*Task item*
Reproduce, from the lines below, exactly the stretch that begins at the line containing "let out := handle_request" and ends at the line containing "(** A dispatched", both included.

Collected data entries
··········

(* ===== verification/ServerExamples.v ===== *)
(** * The server's theorems on a concrete run.

    Two agents connect; [amy] creates a task for [bob], who claims and completes
    it.  The last section shows two behaviours of the handlers that their comments
    do not announce. *)

From stdpp Require Import prelude strings list gmap sorting relations.
From S2P Require Import Prelude RustStr Proto Concrete TaskHelpers TaskStore TaskMachine.
From S2P Require Import TaskEffects TaskForest TaskLifecycle Queue Memory SharedValues History.
From S2P Require Import PureDecisions Registry Wake SessionManager Daemon Handlers Server.
From S2P Require Import ServerFacts HandlerFacts ComponentExamples.

#[local] Instance QuickTasks : JsonCodec (list Task) :=
  {| to_vec _ := Some "[]"; from_slice _ := None |}.
#[local] Instance QuickMemories : JsonCodec (list Memory) :=
  {| to_vec _ := Some "[]"; from_slice _ := None |}.
#[local] Instance QuickHistory : JsonCodec HistoryEntry :=
  {| to_vec _ := Some "{}"; from_slice _ := None |}.

Abbreviation demo_server := (Server (list string)).

(** Inputs at second [n]: no failures, fixed identifiers. *)
Definition demo_inputs (n : Z) : Inputs :=
  mkInputs (secs n) (fun what => if String.eqb what "task" then uuid_a else what)
    None None None true None None.
Definition no_git : string -> WorkspaceGitStatus := fun _ => mkWorkspaceGitStatus "non_git" 0 0 0 0 0 0 0 "".

Definition boot : demo_server :=
  match with_state_dir "/state" no_files (demo_inputs 1) (daemon_new []) with
  | Ok d => mkServer d ∅
  | Err _ => mkServer (daemon_new []) ∅
  end.

Definition accept (n : nat) (s : demo_server) : demo_server :=
  mkServer (sv_daemon s) (<[n := conn_new]> (sv_conns s)).
Definition request (n : nat) (now : Z) (req : Request) (s : demo_server) : demo_server :=
  match sv_conns s !! n with
  | Some c => let '(_, c', d') := handle_envelope (demo_inputs now) no_git req c (sv_daemon s) in
              mkServer d' (<[n := c']> (sv_conns s))
  | None => s
  end.

Definition register_as (ws : string) : Request := Register ws ("/" +:+ ws) "" "" 0.
Definition task_for_bob : Request :=
  CreateTask (mkCreateTaskPayload "title" "" "bob" "" "" "" "" 0).
Definition claim : Request := UpdateTask uuid_a (Some InProgress) None None None.
Definition finish : Request :=
  UpdateTask uuid_a (Some Completed) (Some "src/lib.rs; remaining owned dirty files=<none>")
    None (Some true).

Definition run1 : demo_server := accept 1 (accept 0 boot).
Definition run2 : demo_server := request 1 3 (register_as "bob") (request 0 2 (register_as "amy") run1).
Definition run3 : demo_server := request 0 4 task_for_bob run2.
Definition run4 : demo_server := request 1 5 claim run3.
Definition run5 : demo_server := request 1 6 finish run4.

Definition task_of (s : demo_server) : Task :=
  default (new_task (mkCreateTaskInput "" "" "" "" "" StartDefault Parallel Normal 0 "" "") "" 0)
    (inner (d_tasks (sv_daemon s)) !! uuid_a).

Lemma accept_step n s : sv_conns s !! n = None -> server_step (EAccept n) s (accept n s).
Proof. destruct s. apply ss_accept. Qed.

Lemma request_step n now req s c :
  sv_conns s !! n = Some c -> request_fresh (demo_inputs now) req (sv_daemon s) ->
  server_step (ERequest n (demo_inputs now) no_git req) s (request n now req s).
Proof.
  intros Hn Hf. unfold request. rewrite Hn. destruct s as [d cs]. cbn [sv_daemon sv_conns] in *.
  destruct (handle_envelope _ _ _ _ _) as [[r c'] d'] eqn:E. by eapply ss_request.
Qed.

Ltac req_step n := eapply (request_step n); [vm_compute; reflexivity|try exact I].

Lemma run3_reachable : server_reachable run3.
Proof.
  assert (server_reachable boot) as H0.
  { eapply (sr_boot "/state" (demo_inputs 1) []). reflexivity. }
  assert (server_reachable (accept 0 boot)) as H1
    by (eapply sr_step; [exact H0|apply accept_step; reflexivity]).
  assert (server_reachable run1) as H2
    by (eapply sr_step; [exact H1|apply accept_step; vm_compute; reflexivity]).
  assert (server_reachable (request 0 2 (register_as "amy") run1)) as H3
    by (eapply sr_step; [exact H2|req_step 0]).
  assert (server_reachable run2) as H4 by (eapply sr_step; [exact H3|req_step 1]).
  eapply sr_step; [exact H4|req_step 0].
  split_and!; [vm_compute; reflexivity|vm_compute; discriminate|vm_compute; discriminate].
Qed.

Lemma claim_step : server_step (ERequest 1 (demo_inputs 5) no_git claim) run3 run4.
Proof. req_step 1. Qed.
Lemma finish_step : server_step (ERequest 1 (demo_inputs 6) no_git finish) run4 run5.
Proof. req_step 1. Qed.
Lemma run4_reachable : server_reachable run4.
Proof. eapply sr_step; [apply run3_reachable|apply claim_step]. Qed.
Lemma run5_reachable : server_reachable run5.
Proof. eapply sr_step; [apply run4_reachable|apply finish_step]. Qed.

(** ** Witnesses *)

Lemma server_refines_components_witness :
  evolves (event_ops run4 (ERequest 1 (demo_inputs 6) no_git finish))
    (sv_daemon run4) (sv_daemon run5).
Proof. apply (server_refines_components _ run4 run5). apply finish_step. Defined.

Lemma server_invariant_witness :
  t_status (task_of run5) = Completed /\ forest (inner (d_tasks (sv_daemon run5))).
Proof.
  split; [vm_compute; reflexivity|]. apply (server_invariant run5). apply run5_reachable.
Defined.

Lemma completion_requires_the_assignee_witness :
  exists n c inp git_status result log,
    ERequest 1 (demo_inputs 6) no_git finish
    = ERequest n inp git_status (UpdateTask uuid_a (Some Completed) result log (Some true))
    /\ sv_conns run4 !! n = Some c /\ c_workspace c = t_assignee (task_of run4)
    /\ c_workspace c <> "".
Proof.
  apply (completion_requires_the_assignee (ERequest 1 (demo_inputs 6) no_git finish) run4 run5
    uuid_a (task_of run4) (task_of run5));
    [apply run4_reachable|apply finish_step|vm_compute; reflexivity|vm_compute; reflexivity
    |vm_compute; discriminate|vm_compute; reflexivity].
Defined.

Definition run6 : demo_server := request 1 7 (UpdateTask uuid_a (Some Failed) None None None) run5.

Lemma finished_tasks_stay_finished_witness :
  exists t', inner (d_tasks (sv_daemon run6)) !! uuid_a = Some t'
    /\ t_status t' = t_status (task_of run5).
Proof.
  apply (finished_tasks_stay_finished run5 run6 uuid_a (task_of run5));
    [apply run5_reachable| |vm_compute; reflexivity|vm_compute; reflexivity].
  apply rtc_once. eexists. req_step 1.
Defined.

Lemma unregistered_changes_nothing_witness :
  handle_envelope (demo_inputs 7) no_git task_for_bob conn_new (sv_daemon run5)
  = (Err (Logic "not registered"), conn_new, sv_daemon run5).
Proof.
  pose proof (unregistered_changes_nothing (demo_inputs 7) no_git task_for_bob conn_new
    (sv_daemon run5) eq_refl) as Hn.
  destruct (handle_envelope _ _ _ _ _) as [[r c'] d'].
  destruct Hn as (-> & -> & e & -> & He). rewrite (He eq_refl). reflexivity.
Defined.

Lemma send_message_delivers_witness :
  exists msg, m_content msg = "hello"
    /\ last (inbox (d_queue (handle_send_message (demo_inputs 7) "amy" "bob" "hello" ""
                               (sv_daemon run5)).2) "bob") = Some msg.
Proof.
  pose proof (send_message_delivers (demo_inputs 7) "amy" "bob" "hello" "" (sv_daemon run5)
    eq_refl ltac:(discriminate) ltac:(vm_compute; discriminate) ltac:(discriminate)) as Hs.
  destruct (handle_send_message _ _ _ _ _ _) as [r d']. destruct Hs as (msg & Hc & Hd & _).
  exists msg. split; [exact Hc|apply (de_newest _ _ _ _ _ _ Hd)].
Defined.

Lemma finished_task_is_cleaned_up_witness :
  let out := handle_request (demo_inputs 6) no_git "bob" finish (sv_daemon run4) in
  has_task_message "bob" uuid_a (d_queue out.2) = false.
Proof.
  cbv zeta.
  destruct (finished_task_is_cleaned_up (demo_inputs 6) no_git "bob" finish (sv_daemon run4)
    (task_of run5) (sv_daemon run5)) as (Hno & _);
    [reflexivity|vm_compute; reflexivity|vm_compute; eexists; reflexivity
    |vm_compute; discriminate|].
  revert Hno. vm_compute. exact id.
Defined.

(** A dispatched task whose message has been read and lost. *)
Definition dispatched : Daemon (list string) :=
  (sv_daemon run3) <| d_tasks := run_op (OpDispatch uuid_a "bob" (secs 5)) (secs 5) None
                                    (d_tasks (sv_daemon run3)) |>
                   <| d_queue := queue_new |>.

Lemma dispatched_forest : forest (inner (d_tasks dispatched)).
Proof.
  unfold dispatched. fsimpl. apply reachable_is_forest. apply reach_step; [|exact I].
  apply (so_tasks _ (server_stores_ok _ run3_reachable)).
Qed.

Lemma refill_is_complete_witness :
  length (runnable_by_assignee "bob" (secs 6) (d_tasks dispatched)) = 1
  /\ (refill_runnable_task_messages (demo_inputs 6) "bob" "amy" dispatched).1 = 1.
Proof.
  split; [vm_compute; reflexivity|].
  pose proof (refill_is_complete (demo_inputs 6) "bob" "amy" dispatched dispatched_forest) as Hr.
  destruct (refill_runnable_task_messages _ _ _ _) as [n d'].
  destruct Hr as (Hn & _ & _).
  - change (i_now (demo_inputs 6)) with (secs 6).
    assert (runnable_by_assignee "bob" (secs 6) (d_tasks dispatched)
      = [task_of (mkServer dispatched ∅)]) as -> by (vm_compute; reflexivity).
    repeat constructor; vm_compute; (reflexivity || discriminate).
  - apply Nat.leb_le. vm_compute. reflexivity.
  - rewrite Hn. vm_compute. reflexivity.
Defined.

Lemma reading_loses_nothing_witness :
  exists out, (handle_read_messages (demo_inputs 7) "amy" 0 "" (sv_daemon run5)).1
      = Ok (RMessages out)
    /\ length out = 1.
Proof.
  pose proof (reading_loses_nothing (demo_inputs 7) "amy" 0 "" (sv_daemon run5)
    ltac:(discriminate)) as Hr. cbv zeta in Hr.
  destruct (handle_read_messages _ _ _ _ _) as [r d'] eqn:E.
  destruct Hr as (out & -> & Hout & _). exists out. split; [reflexivity|].
  rewrite Hout. vm_compute. reflexivity.
Defined.

(** ** Behaviours worth knowing. *)

(** The creator is notified again by every later update of a finished task: a log
    line added after completion queues a second completion notice. *)
Definition run7 : demo_server :=
  request 1 8 (UpdateTask uuid_a None None (Some "wrote the changelog in src/log.rs") None) run5.

Theorem creator_is_notified_again :
  t_status (task_of run5) = Completed /\ t_status (task_of run7) = Completed
  /\ length (inbox (d_queue (sv_daemon run5)) "amy") = 1
  /\ length (inbox (d_queue (sv_daemon run7)) "amy") = 2.
Proof. vm_compute. repeat split. Qed.

(** A connection that registers under a second name and disconnects leaves its first
    registration behind: only the last name is unregistered. *)
Definition run8 : demo_server := request 1 8 (register_as "bob2") run5.
Definition run9 : Daemon (list string) :=
  match sv_conns run8 !! 1 with
  | Some c => close_connection c (sv_daemon run8)
  | None => sv_daemon run8
  end.

Theorem second_registration_leaks_the_first :
  is_some (registry_get "bob2" (d_registry run9)) = false
  /\ is_some (registry_get "bob" (d_registry run9)) = true.
Proof. vm_compute. split; reflexivity. Qed.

··········

*Exercise output*
  let out := handle_request (demo_inputs 6) no_git "bob" finish (sv_daemon run4) in
  has_task_message "bob" uuid_a (d_queue out.2) = false.
Proof.
  cbv zeta.
  destruct (finished_task_is_cleaned_up (demo_inputs 6) no_git "bob" finish (sv_daemon run4)
    (task_of run5) (sv_daemon run5)) as (Hno & _);
    [reflexivity|vm_compute; reflexivity|vm_compute; eexists; reflexivity
    |vm_compute; discriminate|].
  revert Hno. vm_compute. exact id.
Defined.

(** A dispatched task whose message has been read and lost. *)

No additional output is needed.